Sunday, January 02, 2005

I asked my father what the interview process has been like for him, if he thought about the interviews, was he affected afterward. He tells me it's like anything, it tickles your memory and brings you back to the smells and the feeling.

"It's like you get off this plane and it's so hot you feel twenty pounds heavier. The smells of diesel trucks running and jet planes, all these fuel smells mixed together It's confusing because it's still dark, just before sunrise and there's a million things going on, none of which you understand."

I am watching the tapes again, trying to sort it all out. When he answered this question I didn't think he understood it. I am discovering my own perception is twisted. These tapes don't lie, I am faced with my own misconceptions. I am fighting urges to snap the cassetes in half, crush them under my shoe and walk on. I am so uncomfortable watching my father move, hearing my own voice, the awkward, sterile way I make my approach.
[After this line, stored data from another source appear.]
(** * SceneUtil::LightManager — per-frame light registry, selection and
    composite-state cache (components/sceneutil/lightmanager.cpp)

  The development embeds the C++ of lightmanager.cpp shallowly:
  - objects that the code reaches through pointers live in explicit stores
    (finite maps from addresses to values) that are passed in and out;
  - [int], [unsigned int] and [size_t] values are integers of [Z] with the
    conversions between them written out;
  - undefined behaviour (dangling pointer, out-of-range [operator[]]) and
    the one C++ exception of the file are results of their own;
  - what belongs to OpenSceneGraph and Boost (matrices, bounding spheres,
    cameras, [hash_combine]) is an interface the development is
    parametrised over. *)

From stdpp Require Import gmap strings list sorting finite.

Set Warnings "-register-all".

(** ** Machine integers *)

Module Ints.

(** [static_cast<int>] of an integer: wrap-around to 32 bits, signed. *)
Definition to_int (z : Z) : Z := ((z + 2 ^ 31) `mod` 2 ^ 32 - 2 ^ 31)%Z.

(** [static_cast<size_t>] of an integer: wrap-around to 64 bits. *)
Definition to_size_t (z : Z) : Z := (z `mod` 2 ^ 64)%Z.

(** The largest number of elements whose indices all fit an [int]. *)
Definition int_range : Z := (2 ^ 31)%Z.

End Ints.

(** ** Results of a call *)

(** A call returns normally, throws [std::runtime_error(what)], or has
  undefined behaviour. *)
Inductive result (A : Type) : Type :=
| Ok (a : A)
| Throw (what : string)
| Undefined.
Arguments Ok {A} a.
Arguments Throw {A} what.
Arguments Undefined {A}.

Definition result_bind {A B : Type} (f : A → result B) (r : result A) : result B :=
match r with
| Ok a => f a
| Throw w => Throw w
| Undefined => Undefined
end.

#[global] Instance result_mret : MRet result := @Ok.
#[global] Instance result_mbind : MBind result := @result_bind.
I have spent the last week at my father's new home, deep in the woods of Northern California. It is vastly different from the terrain of our native East Bay. I have thought him moody, angry, distant, and as the days tick I'm changing my theory. My father is a joker, a wise man, a prophet. But he is also an actor, a man who cuts mountains to be a hero. I am beginning to see my father is my father, but this man in the woods is a purer version of what I have known. He spends days chopping wood, pushing snow, solitary and stoic. He is not in a mood, he is himself. We have not yet met.
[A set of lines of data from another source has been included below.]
(** Alice says "hi" in the lobby; bob joins on socket 2 afterwards. *)
Lemma chat_then_history_witness :
  let w1 := exec (handle_message 1 alice (chat_frame "lobby" "hi"))
              lobby_with_alice in
  let w2 := exec (handle_message 2 bob (join_frame "lobby")) w1 in
  ∃ earlier message_id,
    (∀ m, m ∈ messages (db lobby_with_alice) → MessageORM_id m < message_id) ∧
    history "lobby"
      (earlier ++
       [OutChatMessage.mk "lobby" "alice" "hi" (Some message_id)
          (Some (now (db lobby_with_alice)))])
      ∈ sent_to 2 (events_after w1 w2).
Proof.
  apply (chat_then_history 1 alice (chat_frame "lobby" "hi") lobby_with_alice
           "lobby" "hi" (mkRoomORM 1 "lobby" false)
           (mkRoomMemberORM 1 1 1 false false false) 2 bob);
    try reflexivity.
  intros m Hm. by apply elem_of_nil in Hm.
Defined.

(** ** The typing branch, and a repeated join frame *)

Section typing.

Lemma dispatch_typing ws user (msg : gmap string json) w :
  msg_get msg "type" = JStr "typing" →
  handle_message ws user msg w = handle_typing ws user msg w.
Proof. intros H. unfold handle_message. by rewrite H. Qed.

Lemma handle_typing_run ws user (msg : gmap string json) w room :
  msg_get msg "room" = JStr room →
  room ∈ rooms_of (manager w) ws →
  handle_typing ws user msg w =
  let typing_payload :=
    OutTypingMessage room (UserORM_username user)
      (json_truthy (msg_get msg "isTyping")) in
  ((), add_events
         (((λ peer, Sent peer typing_payload)
             <$> elements (members (manager w) room)) ++
          [Published (CHANNEL_PREFIX +:+ room) (SERVER_ID (settings w))
             typing_payload]) w).
Proof.
  intros Hroom Hin. unfold handle_typing. rewrite Hroom.
  rewrite bind_run, in_room_run. cbn.
  rewrite bool_decide_eq_true_2 by done.
  unfold mbind, M_bind, peers, gets. run_sends. same_trace.
Qed.

End typing.

(** X16. A typing frame from a socket in the room is relayed and leaves
    no other trace: the typing payload, with the sender's user name and
    the truth value of the [isTyping] field as Python sees it (a missing
    field counts as false), goes once to every local socket of the
    room, the sender's included in every world a process reaches, and
    to no other socket, and is then published once on the room's
    channel; the world is otherwise unchanged. A typing frame whose
    room is not a string, or from a socket that is not in the room,
    only gets the error "invalid typing". *)
Theorem typing_relayed s d source ops ws user (msg : gmap string json) :
  let w := run ops (boot s d source) in
  msg_get msg "type" = JStr "typing" →
  let answered evs :=
    handle_message ws user msg w = ((), add_events evs w) in
  match msg_get msg "room" with
  | JStr room =>
      if bool_decide (room ∈ rooms_of (manager w) ws) then
        let typing_payload :=
          OutTypingMessage room (UserORM_username user)
            (json_truthy (msg_get msg "isTyping")) in
        ∃ evs,
          answered
            (evs ++ [Published (CHANNEL_PREFIX +:+ room) (SERVER_ID s)
                       typing_payload]) ∧
          sent_to ws evs = [typing_payload] ∧
          (∀ peer, sent_to peer evs =
                   if decide (peer ∈ members (manager w) room)
                   then [typing_payload] else []) ∧
          (msg !! "isTyping" = None →
           typing_payload =
           OutTypingMessage room (UserORM_username user) false)
      else answered [Sent ws (error "invalid typing")]
  | _ => answered [Sent ws (error "invalid typing")]
  end.
Proof.
  intros w Htype answered. subst answered. cbn beta.
  rewrite dispatch_typing by done.
  destruct (msg_get msg "room") as [| | | |room| |] eqn:Hroom;
    try (unfold handle_typing; by rewrite Hroom).
  case_bool_decide as Hin.
  - rewrite (handle_typing_run ws user msg w room) by done. cbn zeta.
    eexists. split_and!.
    + subst w. by rewrite run_settings.
    + rewrite sent_to_fan_out by apply NoDup_elements.
      rewrite decide_True; [done|]. apply elem_of_elements.
      by apply (registry_views _ (run_registry_inv s d source ops)).
    + intros peer. rewrite sent_to_fan_out by apply NoDup_elements.
      destruct (decide (peer ∈ elements _)) as [H|H];
        rewrite elem_of_elements in H;
        [by rewrite decide_True|by rewrite decide_False].
    + intros Hmissing. unfold msg_get. by rewrite Hmissing.
  - unfold handle_typing. rewrite Hroom.
    rewrite bind_run, in_room_run. cbn.
    by rewrite bool_decide_eq_false_2.
Qed.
On film I ask him again about arriving in Vietnam.

"We were all lined up with our duffle bags ready to get on this plane,Flying Tiger Airlines, throw some more water on board fuel back up and... I remember they're waiting to go home and they're giving you shit, you have no idea what's gonna happen. I remember that's how it was when I went home too. All this fresh meat coming in. All the guys are fresh and neat in their stateside fatigues."

I am caught on the word fatigue. Uniform? What?
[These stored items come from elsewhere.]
(** The sort is stable: the elements of one key keep their order. *)
Lemma insert_by_same_key x l k :
  filter (λ y, key y = k) (insert_by key x l) = filter (λ y, key y = k) (x :: l).
Proof.
  induction l as [|y l IH]; cbn [insert_by]; [done|].
  destruct (String.leb (key x) (key y)) eqn:Hxy; [done|].
  rewrite filter_cons, IH, !filter_cons.
  destruct (decide (key y = k)) as [Hy|Hy]; [|done].
  destruct (decide (key x = k)) as [Hx|Hx]; [|done].
  exfalso. rewrite Hx, <-Hy in Hxy.
  pose proof (reflexivity (R := String.le) (key y)) as Hrefl.
  unfold String.le in Hrefl. by rewrite Hxy in Hrefl.
Qed.

Lemma sort_by_same_key l k :
  filter (λ y, key y = k) (sort_by key l) = filter (λ y, key y = k) l.
Proof.
  induction l as [|x l IH]; [done|].
  unfold sort_by in *. cbn [foldr].
  by rewrite insert_by_same_key, !filter_cons, IH.
Qed.

End sort_facts.

Section search_facts.
Import Doc.

Variable url_for : string → list (string * string) → string.
Variable version : string.

Local Abbreviation make_row := (make_row url_for version).
Local Abbreviation search := (search url_for version).

Lemma foldl_append_hit filters hits acc :
  foldl (append_hit url_for version filters) acc hits =
  acc ++ (make_row <$> filter (kept filters) hits).
Proof.
  revert acc. induction hits as [|hit hits IH]; intros acc; cbn [foldl].
  - by rewrite filter_nil, fmap_nil, app_nil_r.
  - rewrite IH. unfold append_hit. rewrite filter_cons.
    repeat case_decide; unfold kept in *; try done.
    by rewrite fmap_cons, <-app_assoc.
Qed.

(** An empty filter list keeps every hit. *)
Lemma filter_kept_nil (hits : list search_hit) : filter (kept []) hits = hits.
Proof.
  induction hits as [|hit hits IH]; [done|].
  rewrite filter_cons_True by (by left). by rewrite IH.
Qed.

(** The loop over the words keeps the words that are no [in:] token, and
    collects what each token selects. *)
Lemma foldl_scan_word collections l words filters :
  foldl (scan_word collections) (words, filters) l =
  (words ++ filter (λ word, ¬ is_in_token word) l,
   filters ++ mjoin (token_matches collections <$> filter is_in_token l)).
Proof.
  revert words filters.
  induction l as [|word l IH]; intros words filters; cbn [foldl].
  - by rewrite !filter_nil, fmap_nil, !app_nil_r.
  - destruct (decide (is_in_token word)) as [Hin|Hin].
    + rewrite (filter_cons_True is_in_token), filter_cons_False by (by auto).
      unfold scan_word at 2. unfold is_in_token in Hin. rewrite Hin, IH.
      by rewrite fmap_cons, <-app_assoc.
    + rewrite (filter_cons_False is_in_token), filter_cons_True by done.
      unfold scan_word at 2. unfold is_in_token in Hin.
      apply not_true_is_false in Hin. rewrite Hin, IH.
      by rewrite <-app_assoc.
Qed.

Lemma scan_words_eq collections pattern :
  scan_words collections pattern =
  (filter (λ word, ¬ is_in_token word) (PyStr.split " " pattern),
   mjoin (token_matches collections <$> filter is_in_token (PyStr.split " " pattern))).
Proof. unfold scan_words. by rewrite foldl_scan_word. Qed.

(** With a store attached that answers both calls, the page gets the kept
    hits, sorted. *)
Lemma search_done app args kwdb cs pattern mode words filters hits :
  app_config_kwdb app = Some kwdb →
  kwdb_get_collections kwdb None None = inr cs →
  search_mode (PyStr.lower (PyStr.strip (args_get args "pattern" "*"))) = (pattern, mode) →
  scan_words ((λ c, PyStr.lower (coll_name c)) <$> cs) pattern = (words, filters) →
  kwdb_search kwdb (PyStr.join " " words) mode = inr hits →
  search app args =
  Done (render_template "search.html"
          (SearchData (sort_by row_name (make_row <$> filter (kept filters) hits))
                      version (PyStr.join " " words))).
Proof.
  intros Happ Hcs Hmode Hscan Hhits. unfold Doc.search, config_kwdb.
  rewrite Happ. cbn. rewrite Hcs. cbn. rewrite Hmode, Hscan, Hhits. cbn.
  by rewrite foldl_append_hit.
Qed.

(** Whenever the view returns, what it hands over is of that shape. *)
Lemma search_inv app args template data :
  search app args = Done (render_template template data) →
  ∃ filters hits,
    data_keywords data = sort_by row_name (make_row <$> filter (kept filters) hits).
Proof.
  unfold Doc.search, config_kwdb.
  destruct (app_config_kwdb app) as [kwdb|]; [|done]. cbn.
  destruct (kwdb_get_collections kwdb None None) as [e|cs]; [done|]. cbn.
  destruct (search_mode _) as [pattern mode].
  destruct (scan_words _ _) as [words filters].
  destruct (kwdb_search kwdb _ _) as [e|hits]; [done|]. cbn.
  intros [= <- <-]. exists filters, hits. cbn. by rewrite foldl_append_hit.
Qed.

End search_facts.

(** ** Properties of the search page *)

Section search_claims.
Import Doc.

Variable url_for : string → list (string * string) → string.
Variable version : string.

Local Abbreviation make_row := (make_row url_for version).
Local Abbreviation search := (search url_for version).

Lemma elem_of_search_rows filters hits row :
  row ∈ sort_by row_name (make_row <$> filter (kept filters) hits) ↔
  ∃ hit, hit ∈ hits ∧ kept filters hit ∧ row = make_row hit.
Proof.
  rewrite sort_by_perm, list_elem_of_fmap.
  split; intros (hit & H1 & H2).
  - apply list_elem_of_filter in H2 as [? ?]. by exists hit.
  - destruct H2 as [? ?]. exists hit. split; [done|]. by apply list_elem_of_filter.
Qed.

(** What the [in:] tokens of a query collect: a name is in the filter list
    exactly when some token selects it. *)
Lemma elem_of_filters collections pattern name :
  name ∈ (scan_words collections pattern).2 ↔
  ∃ word, word ∈ PyStr.split " " pattern ∧ is_in_token word ∧
          name ∈ collections ∧
          PyStr.startswith (PyStr.slice_from 3 word) name = true.
Proof.
  rewrite scan_words_eq. cbn [snd]. rewrite list_elem_of_join. split.
  - intros (l & Hname & Hl). apply list_elem_of_fmap in Hl as (word & -> & Hword).
    apply list_elem_of_filter in Hword as [Htoken Hword].
    apply list_elem_of_filter in Hname as [Hprefix Hname]. by exists word.
  - intros (word & Hword & Htoken & Hname & Hprefix).
    exists (token_matches collections word). split.
    + by apply list_elem_of_filter.
    + apply list_elem_of_fmap. exists word. split; [done|].
      by apply list_elem_of_filter.
Qed.

(** The query [in:builtin click] when its token selects something: the
    store is searched for [click] in both names and documentation, and
    every row of the page is one of its hits.  When at least one collection
    has a lower-cased name that starts with [builtin], every row belongs to
    a collection whose lower-cased name starts with [builtin].  In every
    query the filter list is the union of what the [in:] tokens select: a
    name is in it exactly when some token's prefix starts that collection
    name. *)
Theorem search_in_builtin_click app args kwdb cs hits :
  PyStr.lower (PyStr.strip (args_get args "pattern" "*")) = "in:builtin click" →
  app_config_kwdb app = Some kwdb →
  kwdb_get_collections kwdb None None = inr cs →
  kwdb_search kwdb "click" "both" = inr hits →
  (∃ keywords,
     search app args =
       Done (render_template "search.html" (SearchData keywords version "click")) ∧
     (∀ row, row ∈ keywords → ∃ hit, hit ∈ hits ∧ row = make_row hit) ∧
     ((∃ c, c ∈ cs ∧ PyStr.startswith "builtin" (PyStr.lower (coll_name c)) = true) →
      ∀ row, row ∈ keywords →
        PyStr.startswith "builtin" (PyStr.lower (row_collection_name row)) = true)) ∧
  (∀ collections pattern name,
     name ∈ (scan_words collections pattern).2 ↔
     ∃ word, word ∈ PyStr.split " " pattern ∧ is_in_token word ∧
             name ∈ collections ∧
             PyStr.startswith (PyStr.slice_from 3 word) name = true).
Proof.
  intros Hpattern Happ Hcs Hhits. split; [|apply elem_of_filters].
  set (collections := (λ c, PyStr.lower (coll_name c)) <$> cs).
  set (filters := filter (λ name, PyStr.startswith "builtin" name = true) collections).
  eexists. split.
  { apply (search_done url_for version app args kwdb cs
             "in:builtin click" "both" ["click"] filters hits); try done.
    by rewrite Hpattern. }
  split.
  - intros row Hrow. apply elem_of_search_rows in Hrow as (hit & ? & _ & ?).
    by exists hit.
  - intros (c & Hc & Hprefix) row Hrow.
    apply elem_of_search_rows in Hrow as (hit & _ & Hkept & ->). cbn.
    assert (PyStr.lower (coll_name c) ∈ filters) as Hin.
    { apply list_elem_of_filter. split; [done|].
      apply list_elem_of_fmap. by exists c. }
    destruct Hkept as [Hempty|Hkept].
    + destruct filters; [by apply elem_of_nil in Hin|done].
    + by apply list_elem_of_filter in Hkept as [? _].
Qed.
"States were a little more streamlined, " he tells me. "Built to be tucked in and have creases in the sleeves and kind of a different color green, still the olive drab, but different."

"So what did you do after that?"

"After getting into country?"

He says this like I know. Like 'country' is a real place to me.

"Yeah."

1 Comments:

Blogger Cori said...

I wanted to step on that tape too! I'm right there with ya!